Il rimedio, allora, non può che essere quello di una riduzione al minimo dei margini di discrezionalità, oggi troppo ampi, delle Procure della Repubblica. Il che deve, e può avvenire, su più direttrici. Innanzitutto, la legislazione penale, sia sostanziale e sia processuale, deve scandire nitidamente cosa è vietato e quali sono i poteri di indagine. In secondo luogo, non può essere affidata alle Procure della Repubblica la scelta dei procedimenti da coltivare. Trattasi di un tema di politica generale che non può che essere affidato, attraverso la indicazione di criteri generali, al Parlamento, unica diretta espressione della volontà popolare. Infine, va esclusa la colleganza, oggi esistente, tra Pubblici Ministeri e Giudici. Questi ultimi devono essere messi nella condizione reale di considerare i primi come parti e non come colleghi, uniti dagli stessi ideali e dagli stessi interessi.

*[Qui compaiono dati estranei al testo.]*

(** * ai-shopping-agent: scrapers, style analyzer and product matcher

    A shallow embedding of the core of the repository:
    - [src/models/product.py]                          (module [Model])
    - [src/scrapers/base.py], [sezane.py], [arket.py],
      [browser.py]                                     (modules [Dom], [Scrapers])
    - [src/vision/style_analyzer.py]                   (modules [Reply], [Analyzer])
    - [src/vision/product_matcher.py]                  (module [Matcher])
    followed by the vocabulary of the statements ([Spec], [MatchSpec],
    [AnalyzerSpec]), concrete inputs ([Examples]) and the proofs.

    Conventions of the embedding.
    - Python [str] is [string]; a character is a byte, so the text
      primitives below agree with Python on ASCII text (case mapping and
      [len] of text outside ASCII are not represented).
    - Values that arrive from [json.loads] are dynamically typed in the
      source and are kept so here ([pyval]).
    - A Python call that can raise returns [exc A].
    - Everything outside the repository that the code talks to (HTTP,
      the browser, the file system, the vision model, [json.loads],
      [base64], [str()]) is a field of the record [World]; the functions
      of the repository take the world as an argument.
    - [BeautifulSoup(html, "lxml")] is the boundary of the scrapers: the
      embedding starts from the parsed tree ([Dom.node]).
    - [print] is not represented. *)

From Stdlib Require Import String Ascii ZArith QArith List Permutation Sorted Lia.
From stdpp Require Import base gmap strings list.

Set Warnings "-register-all".

Open Scope string_scope.
Open Scope Z_scope.
Open Scope list_scope.

(** * Exceptions *)

Inductive exn : Type :=
| ValueError (msg : string)
| TypeError
| IndexError
| AttributeError
| JSONDecodeError
| HTTPError
| OSError
| APIError
| BrowserError
| NotRepresented.

Inductive exc (A : Type) : Type :=
| Ret (a : A)
| Raise (e : exn).
Arguments Ret {A} a.
Arguments Raise {A} e.

#[global] Instance exc_ret : MRet exc := fun A a => Ret a.
#[global] Instance exc_bind : MBind exc := fun A B k m =>
  match m with
  | Ret a => k a
  | Raise e => Raise e
  end.

(** [NotRepresented] is not an exception of Python: it marks the one
    operation whose result the embedding does not give ([Py.lt] on two
    lists).

    [except json.JSONDecodeError] and [except httpx.HTTPError] catch one
    class; [except Exception] catches every exception. *)
Definition is_JSONDecodeError (e : exn) : bool :=
  match e with JSONDecodeError => true | _ => false end.
Definition is_HTTPError (e : exn) : bool :=
  match e with HTTPError => true | _ => false end.

(** * Text primitives of Python used by the sources *)

Module PyStr.

Definition code (c : ascii) : nat := nat_of_ascii c.

(** [str.isspace] and the class [\s] on ASCII. *)
Definition is_space (c : ascii) : bool :=
  let n := code c in
  ((9 <=? n)%nat && (n <=? 13)%nat) || ((28 <=? n)%nat && (n <=? 32)%nat).
Definition is_lower (c : ascii) : bool :=
  let n := code c in (97 <=? n)%nat && (n <=? 122)%nat.
Definition is_upper (c : ascii) : bool :=
  let n := code c in (65 <=? n)%nat && (n <=? 90)%nat.
Definition is_digit (c : ascii) : bool :=
  let n := code c in (48 <=? n)%nat && (n <=? 57)%nat.
Definition to_upper (c : ascii) : ascii :=
  if is_lower c then ascii_of_nat (code c - 32) else c.
Definition to_lower (c : ascii) : ascii :=
  if is_upper c then ascii_of_nat (code c + 32) else c.

(** truthiness of a [str] *)
Definition nonempty (s : string) : bool :=
  match s with EmptyString => false | String _ _ => true end.

(** [s.startswith(p)] *)
Definition startswith (s p : string) : bool := String.prefix p s.

(** [needle in s] *)
Fixpoint contains (needle s : string) : bool :=
  String.prefix needle s ||
  match s with
  | EmptyString => false
  | String _ s' => contains needle s'
  end.

(** [s.split(sep)] for a non-empty [sep]: [skip] counts the characters of
    a separator still to be passed, [cur] is the piece being read. *)
Fixpoint split_go (sep s : string) (skip : nat) (cur : string) : list string :=
  match s with
  | EmptyString => [cur]
  | String c s' =>
      match skip with
      | S k => split_go sep s' k cur
      | O =>
          if String.prefix sep s
          then cur :: split_go sep s' (String.length sep - 1) EmptyString
          else split_go sep s' O (cur +:+ String c EmptyString)
      end
  end.

Definition split (s sep : string) : list string := split_go sep s O EmptyString.

(** [l[i]] on a list of strings, [IndexError] out of range *)
Definition item (l : list string) (i : nat) : exc string :=
  match nth_error l i with
  | Some s => Ret s
  | None => Raise IndexError
  end.

(** [s.split(sep)[0]]: a split has at least one piece *)
Definition split0 (s sep : string) : string := hd EmptyString (split s sep).

(** [s.split(sep)[1]]; the sources only take it after [sep in s] *)
Definition split1 (s sep : string) : string := nth 1 (split s sep) EmptyString.

Fixpoint lstrip (s : string) : string :=
  match s with
  | EmptyString => EmptyString
  | String c s' => if is_space c then lstrip s' else s
  end.

Fixpoint rstrip (s : string) : string :=
  match s with
  | EmptyString => EmptyString
  | String c s' =>
      let r := rstrip s' in
      if is_space c && negb (nonempty r) then EmptyString else String c r
  end.

(** [s.strip()] *)
Definition strip (s : string) : string := rstrip (lstrip s).

(** [s.split()]: pieces between runs of whitespace, none of them empty *)
Fixpoint split_ws_go (s cur : string) : list string :=
  match s with
  | EmptyString => if nonempty cur then [cur] else []
  | String c s' =>
      if is_space c
      then (if nonempty cur then cur :: split_ws_go s' EmptyString
            else split_ws_go s' EmptyString)
      else split_ws_go s' (cur +:+ String c EmptyString)
  end.

Definition split_ws (s : string) : list string := split_ws_go s EmptyString.

(** [s.replace(a, b)] for one-character [a] and [b] *)
Fixpoint replace_char (a b : ascii) (s : string) : string :=
  match s with
  | EmptyString => EmptyString
  | String c s' => String (if Ascii.eqb c a then b else c) (replace_char a b s')
  end.

(** [s.lower()] *)
Fixpoint lower (s : string) : string :=
  match s with
  | EmptyString => EmptyString
  | String c s' => String (to_lower c) (lower s')
  end.

(** [s.title()]: a cased character is upper-cased when the character
    before it is not cased, lower-cased otherwise. *)
Fixpoint title_go (s : string) (prev_cased : bool) : string :=
  match s with
  | EmptyString => EmptyString
  | String c s' =>
      if is_lower c
      then String (if prev_cased then c else to_upper c) (title_go s' true)
      else if is_upper c
      then String (if prev_cased then to_lower c else c) (title_go s' true)
      else String c (title_go s' false)
  end.

Definition title (s : string) : string := title_go s false.

(** [sep.join(l)] on a list of [str] *)
Fixpoint join (sep : string) (l : list string) : string :=
  match l with
  | [] => EmptyString
  | [s] => s
  | s :: l' => s +:+ sep +:+ join sep l'
  end.

(** the longest prefix whose characters satisfy [p], and the rest *)
Fixpoint span (p : ascii -> bool) (s : string) : string * string :=
  match s with
  | EmptyString => (EmptyString, EmptyString)
  | String c s' =>
      if p c then let '(a, b) := span p s' in (String c a, b)
      else (EmptyString, s)
  end.

(** [s[n:]] *)
Fixpoint drop (n : nat) (s : string) : string :=
  match n, s with
  | O, _ => s
  | S k, EmptyString => EmptyString
  | S k, String _ s' => drop k s'
  end.

Definition not_char (cs : string) (c : ascii) : bool :=
  negb (contains (String c EmptyString) cs).

End PyStr.

(** * Values of dynamic type *)

(** A Python [float]: only its order is used. A finite float is the
    rational it denotes. *)
Inductive pyfloat : Type :=
| FNaN
| FInf (negative : bool)
| FFin (q : Q).

(** What [json.loads] can return. A [dict] keeps its items in insertion
    order. *)
Inductive pyval : Type :=
| PyNone
| PyBool (b : bool)
| PyInt (z : Z)
| PyFloat (f : pyfloat)
| PyStr (s : string)
| PyList (l : list pyval)
| PyDict (d : list (string * pyval)).

Module Py.

(** [a < b] on floats; every comparison with NaN is false *)
Definition flt (a b : pyfloat) : bool :=
  match a, b with
  | FNaN, _ | _, FNaN => false
  | _, FInf true => false
  | FInf true, _ => true
  | FInf false, _ => false
  | _, FInf false => true
  | FFin p, FFin q => negb (Qle_bool q p)
  end.

(** [a >= b] on floats *)
Definition fge (a b : pyfloat) : bool :=
  match a, b with
  | FNaN, _ | _, FNaN => false
  | _, FInf true => true
  | FInf true, _ => false
  | FInf false, _ => true
  | _, FInf false => false
  | FFin p, FFin q => Qle_bool q p
  end.

(** The numeric tower: [bool] is a subclass of [int], and an [int] is
    compared with a [float] by value. *)
Definition as_num (v : pyval) : option pyfloat :=
  match v with
  | PyBool b => Some (FFin (inject_Z (if b then 1 else 0)))
  | PyInt z => Some (FFin (inject_Z z))
  | PyFloat f => Some f
  | _ => None
  end.

(** [a >= k] for an [int] [k] *)
Definition ge_int (a : pyval) (k : Z) : exc bool :=
  match as_num a with
  | Some x => Ret (fge x (FFin (inject_Z k)))
  | None => Raise TypeError
  end.

(** [a < b], as [list.sort] asks it of two keys. Numbers are ordered by
    value and strings by code point. Python also orders two lists, item
    by item and with object identity: that case is [NotRepresented]
    (the matcher never asks for it, see [MatcherFacts.sort_desc_spec]). All other
    pairs raise [TypeError]. *)
Definition lt (a b : pyval) : exc bool :=
  match as_num a, as_num b with
  | Some x, Some y => Ret (flt x y)
  | _, _ =>
      match a, b with
      | PyStr s, PyStr t => Ret (String.ltb s t)
      | PyList _, PyList _ => Raise NotRepresented
      | _, _ => Raise TypeError
      end
  end.

(** truthiness *)
Definition truthy (v : pyval) : bool :=
  match v with
  | PyNone => false
  | PyBool b => b
  | PyInt z => negb (z =? 0)
  | PyFloat FNaN => true
  | PyFloat (FInf _) => true
  | PyFloat (FFin q) => negb (Qeq_bool q 0)
  | PyStr s => PyStr.nonempty s
  | PyList l => match l with [] => false | _ => true end
  | PyDict d => match d with [] => false | _ => true end
  end.

(** [d.get(key, default)] on a [dict] *)
Fixpoint dict_get (d : list (string * pyval)) (key : string) (default : pyval) : pyval :=
  match d with
  | [] => default
  | (k, v) :: d' => if String.eqb k key then v else dict_get d' key default
  end.
(** [h.Get(key)]: the first value of the header, the empty string without. *)
Definition Header_Get (h : gmap string (list string)) (key : string) : string :=
  match h !! key with
  | Some (v :: _) => v
  | _ => EmptyString
  end.

(** [mux.Vars(r)[key]]: indexing a Go map gives the zero value for a key
    that is absent. *)
Definition mux_Vars (r : Request) (key : string) : string :=
  default EmptyString (Vars r !! key).

(** The [http.ResponseWriter] of a request, as a recorder of what the handler
    did with it: the status line once it is committed, and the body bytes
    handed over. *)
Record ResponseWriter := {
  Code : option nat;
  Body : bytes
}.

Definition fresh : ResponseWriter := {| Code := None; Body := [] |}.

(** The status the client is sent: a handler that returns without having
    committed one leaves the server to send 200. *)
Definition status (rw : ResponseWriter) : nat := default StatusOK (Code rw).

(** ** The process *)

(** APIConfig holds the API configuration including the Bearer token. *)
Record APIConfig := { BearerToken : string }.

(** The state a handler runs in: the package variable [config], the files,
    every state of the files that a concurrent reader could have observed
    since the serving began (oldest first), and the response writer. *)
Record State := {
  config : APIConfig;
  files : Files;
  history : list Files;
  writer : ResponseWriter
}.
(** * honeytail: the event pipeline of [leash.go]

    A shallow embedding of the functions of [leash.go] (package [main]):
    parser selection, the mutator chain (drop / scrub / add), the sender
    loop and the response handler, together with the library functions
    they call ([strings.SplitN], [crypto/sha256], [fmt.Sprintf]) as far
    as the code uses them. *)

From Stdlib Require Import ZArith List Ascii String Lia.
From stdpp Require Import gmap strings list fin_maps pretty.

Local Open Scope Z_scope.

(** ** Go's [crypto/sha256] (FIPS 180-4), on 32-bit words held in [Z] *)

Module SHA256.

Definition mask32 : Z := 0xffffffff.

(** Wrap-around of [uint32] arithmetic. *)
Definition w32 (x : Z) : Z := Z.land x mask32.

Definition add32 (x y : Z) : Z := w32 (x + y).

Definition rotr (n x : Z) : Z :=
  w32 (Z.lor (Z.shiftr x n) (Z.shiftl x (32 - n))).

Definition shr (n x : Z) : Z := Z.shiftr x n.

Definition Ch (x y z : Z) : Z :=
  Z.lxor (Z.land x y) (Z.land (Z.lxor x mask32) z).

Definition Maj (x y z : Z) : Z :=
  Z.lxor (Z.lxor (Z.land x y) (Z.land x z)) (Z.land y z).

Definition bigSigma0 (x : Z) : Z := Z.lxor (Z.lxor (rotr 2 x) (rotr 13 x)) (rotr 22 x).
Definition bigSigma1 (x : Z) : Z := Z.lxor (Z.lxor (rotr 6 x) (rotr 11 x)) (rotr 25 x).
Definition smallSigma0 (x : Z) : Z := Z.lxor (Z.lxor (rotr 7 x) (rotr 18 x)) (shr 3 x).
Definition smallSigma1 (x : Z) : Z := Z.lxor (Z.lxor (rotr 17 x) (rotr 19 x)) (shr 10 x).

(** The constants are the ones of the standard: the first 32 bits of
    the fractional parts of the cube roots (round constants) and of the
    square roots (initial hash value) of the first primes. *)
Definition is_prime (n : nat) : bool :=
  forallb (fun d => negb (Nat.eqb (Nat.modulo n d) 0)) (seq 2 (n - 2)).

Definition primes (bound : nat) : list Z :=
  map Z.of_nat (filter is_prime (seq 2 bound)).

(** The integer cube root of [n], for [n < 2 ^ (3 * bits)], found bit by
    bit from the top. *)
Fixpoint cube_root (bits : nat) (n r : Z) : Z :=
  match bits with
  | O => r
  | S b =>
      let r' := r + 2 ^ Z.of_nat b in
      cube_root b n (if r' * r' * r' <=? n then r' else r)
  end.

Definition K : list Z :=
  Eval vm_compute in
    map (fun p => w32 (cube_root 36 (p * 2 ^ 96) 0)) (firstn 64 (primes 310)).

Definition init : list Z :=
  Eval vm_compute in
    map (fun p => w32 (Z.sqrt (p * 2 ^ 64))) (firstn 8 (primes 310)).

(** The message, padded to a multiple of 64 bytes: a [0x80] byte, zero
    bytes, and the length in bits as a big-endian [uint64]. *)
Definition be_bytes (n : nat) (x : Z) : list Z :=
  map (fun i => Z.land (Z.shiftr x (8 * Z.of_nat i)) 0xff) (rev (seq 0 n)).

Definition pad (msg : list Z) : list Z :=
  let len := Z.of_nat (length msg) in
  let zeros := Z.to_nat ((55 - len) mod 64) in
  msg ++ [0x80] ++ repeat 0 zeros ++ be_bytes 8 (Z.land (8 * len) 0xffffffffffffffff).

Definition be_word (bs : list Z) : Z :=
  fold_left (fun acc b => Z.lor (Z.shiftl acc 8) b) bs 0.

Fixpoint words (n : nat) (bs : list Z) : list Z :=
  match n with
  | O => []
  | S n' => be_word (firstn 4 bs) :: words n' (skipn 4 bs)
  end.

(** The message schedule; [recent] holds the words computed so far, the
    latest first. *)
Fixpoint schedule (n : nat) (recent : list Z) : list Z :=
  match n with
  | O => rev recent
  | S n' =>
      let w := add32 (add32 (add32 (smallSigma1 (nth 1 recent 0)) (nth 6 recent 0))
                            (smallSigma0 (nth 14 recent 0)))
                     (nth 15 recent 0) in
      schedule n' (w :: recent)
  end.

Record regs := Regs { ra : Z; rb : Z; rc : Z; rd : Z; re : Z; rf : Z; rg : Z; rh : Z }.

Definition round (r : regs) (kw : Z * Z) : regs :=
  let t1 := add32 (add32 (add32 (add32 (rh r) (bigSigma1 (re r))) (Ch (re r) (rf r) (rg r)))
                         (fst kw)) (snd kw) in
  let t2 := add32 (bigSigma0 (ra r)) (Maj (ra r) (rb r) (rc r)) in
  Regs (add32 t1 t2) (ra r) (rb r) (rc r) (add32 (rd r) t1) (re r) (rf r) (rg r).

Definition regs_of (h : list Z) : regs :=
  Regs (nth 0 h 0) (nth 1 h 0) (nth 2 h 0) (nth 3 h 0)
       (nth 4 h 0) (nth 5 h 0) (nth 6 h 0) (nth 7 h 0).

Definition list_of (r : regs) : list Z :=
  [ra r; rb r; rc r; rd r; re r; rf r; rg r; rh r].

Definition block (h : list Z) (blk : list Z) : list Z :=
  let w := schedule 48 (rev (words 16 blk)) in
  let r := fold_left round (combine K w) (regs_of h) in
  map (fun p => add32 (fst p) (snd p)) (combine h (list_of r)).

Fixpoint blocks (n : nat) (h : list Z) (bs : list Z) : list Z :=
  match n with
  | O => h
  | S n' => blocks n' (block h (firstn 64 bs)) (skipn 64 bs)
  end.

(** [sha256.Sum256]: the 32 bytes of the digest. *)
Definition Sum256 (msg : list Z) : list Z :=
  let p := pad msg in
  flat_map (be_bytes 4) (blocks (Nat.div (length p) 64) init p).

End SHA256.

(** ** Go strings as byte sequences *)

Definition bytes_of_string (s : string) : list Z :=
  map (fun c => Z.of_N (N_of_ascii c)) (list_ascii_of_string s).

Definition hex_digit (d : Z) : ascii :=
  if d <? 10 then ascii_of_N (Z.to_N (48 + d)) else ascii_of_N (Z.to_N (87 + d)).

(** [fmt.Sprintf("%x", b)] for a byte array: two lowercase hexadecimal
    digits per byte. *)
Fixpoint Sprintf_x (bs : list Z) : string :=
  match bs with
  | [] => EmptyString
  | b :: bs' => String (hex_digit (Z.shiftr b 4)) (String (hex_digit (Z.land b 15)) (Sprintf_x bs'))
  end.

(** ** [strings.SplitN(s, "=", 2)] *)

(** [strings.Index] followed by the two slices [s[:m]] and [s[m+1:]],
    for a one-byte separator; [None] when the separator does not occur. *)
Fixpoint cut (sep : ascii) (s : string) : option (string * string) :=
  match s with
  | EmptyString => None
  | String c s' =>
      if Ascii.eqb c sep then Some (EmptyString, s')
      else match cut sep s' with
           | Some (before, after) => Some (String c before, after)
           | None => None
           end
  end.

(** Whether the byte [sep] occurs in [s] ([strings.IndexByte(s, sep) >= 0]). *)
Fixpoint contains_byte (sep : ascii) (s : string) : bool :=
  match s with
  | EmptyString => false
  | String c s' => Ascii.eqb c sep || contains_byte sep s'
  end.
(** [next((l for l in ls if l.startswith(p)), '')]. *)
Definition first_startswith (p : string) (ls : list string) : string :=
  match find (startswith p) ls with
  | Some l => l
  | None => ""
  end.

(** [ls.index(x)]; [None] stands for the [ValueError]. *)
Fixpoint index (x : string) (ls : list string) : option nat :=
  match ls with
  | [] => None
  | y :: t => if (y =? x)%string then Some O else option_map S (index x t)
  end.

(** [s.split(c, 1)[1]]; [None] stands for the [IndexError] when [c] does
    not occur. *)
Fixpoint after_first (c : ascii) (s : string) : option string :=
  match s with
  | "" => None
  | String a r => if (a =? c)%char then Some r else after_first c r
  end.

(** [c in s] for one character. *)
Fixpoint has_char (c : ascii) (s : string) : bool :=
  match s with
  | "" => false
  | String a r => (a =? c)%char || has_char c r
  end.

End PyStr.

(** ** Python floats built from digit runs *)

Module PyFloat.

Local Open Scope Z_scope.

(** A float is [Finite k], the value k * 2^-1074 with 0 <= k, or [inf]. *)
Inductive float := Finite (k : Z) | Infinity.

(** The exponent of the smallest positive binary64 value. *)
Definition emin : Z := 1074.
(** 2^1024 in units of 2^-1074: the first value past the largest finite
    float. *)
Definition overflow_threshold : Z := 2 ^ 2098.

(** Rounding of num/den to the nearest integer, ties to even. *)
Definition round_half_even (num den : Z) : Z :=
  let q := num / den in
  let r := num mod den in
  if 2 * r <? den then q
  else if den <? 2 * r then q + 1
  else if Z.even q then q else q + 1.

(** The binary64 value nearest to num/den (0 <= num, 0 < den), ties to
    even: 53 significant bits, gradual underflow, overflow to [inf]. *)
Definition round_binary64 (num den : Z) : float :=
  let q := num * 2 ^ emin in
  let s := Z.max 0 (Z.log2 (q / den) - 52) in
  let k := round_half_even q (den * 2 ^ s) * 2 ^ s in
  if overflow_threshold <=? k then Infinity else Finite k.

(** The value of a run of ASCII digits, read in base ten. *)
Definition digit_val (c : ascii) : Z := Z.of_nat (nat_of_ascii c) - 48.

Fixpoint digits_val (acc : Z) (s : string) : Z :=
  match s with
  | EmptyString => acc
  | String c r => digits_val (10 * acc + digit_val c) r
  end.

Fixpoint all_digits (s : string) : bool :=
  match s with
  | EmptyString => true
  | String c r => PyStr.is_digit c && all_digits r
  end.

(** The digits before the first dot and what follows the dot, if any. *)
Fixpoint cut_dot (s : string) : string * option string :=
  match s with
  | EmptyString => (EmptyString, None)
  | String c r =>
      if (c =? ".")%char then (EmptyString, Some r)
      else let (i, f) := cut_dot r in (String c i, f)
  end.

(** [float(t)] for a string [t] of digits and dots, as the scanner yields
    them: digits with at most one dot and at least one digit, correctly
    rounded.  [None] stands for the [ValueError]. *)
Definition float_of_token (t : string) : option float :=
  let (i, f) := cut_dot t in
  let f := match f with Some f => f | None => EmptyString end in
  if all_digits i && all_digits f
     && negb ((String.length i + String.length f =? 0)%nat)
  then Some (round_binary64 (digits_val 0 (i ++ f))
                            (10 ^ Z.of_nat (String.length f)))
  else None.

(** [a < b]. *)
Definition ltb (a b : float) : bool :=
  match a, b with
  | Finite x, Finite y => x <? y
  | Finite _, Infinity => true
  | Infinity, _ => false
  end.

Definition le (a b : float) : Prop :=
  match a, b with
  | Finite x, Finite y => x <= y
  | _, Infinity => True
  | Infinity, Finite _ => False
  end.

(** [min(a, b)]: the first argument unless the second is smaller. *)
Definition min (a b : float) : float := if ltb b a then b else a.
(** [max(a, b)]: the first argument unless the second is greater. *)
Definition max (a b : float) : float := if ltb a b then b else a.

(** *** [repr] of a float

    [float_repr] of CPython gives the shortest run of decimal digits that
    [float()] reads back as the same value, the nearest to the value among
    the runs of that length, and lays it out with format code ['r']. *)

(** num/den = (k * 2^-1074) / 10^p. *)
Definition scaled (k p : Z) : Z * Z :=
  if 0 <=? p then (k, 2 ^ emin * 10 ^ p) else (k * 10 ^ (- p), 2 ^ emin).

(** The float that w * 10^p is read as. *)
Definition read_decimal (w p : Z) : float :=
  if 0 <=? p then round_binary64 (w * 10 ^ p) 1
  else round_binary64 w (10 ^ (- p)).

Definition uint_string (w : Z) : string :=
  NilZero.string_of_uint (N.to_uint (Z.to_N w)).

E questo risultato si può ottenere solo dividendo le carriere. Neppi Modona, su questo giornale, ha affermato che la separazione delle carriere non risolverebbe il problema, ma anzi potrebbe acuirlo, e ha individuato la soluzione in un processo di educazione alla giurisdizione, che dovrebbe compiere ogni giovane magistrato. La tesi, nobile sul piano ideale, non tiene conto della circostanza che, in ballo, vi è l’esercizio del potere, che è una delle molle più capaci di sovvertire l’equilibrio dell’animo umano, e che l’unico limite al potere delle Procure è costituito dal controllo del Giudice, che proprio per questo deve essere assolutamente rigoroso e libero da qualsiasi possibile condizionamento.
Se le Procure della Repubblica continueranno, contro i principi fondamentali di uno Stato democratico, ad essere centri di potere non solo irresponsabili, ma anche sostanzialmente incontrollati ed incontrollabili, gli scandali che le riguardano sono destinati a moltiplicarsi e, di pari passo, crescerà la già alta sfiducia dei cittadini nella giustizia.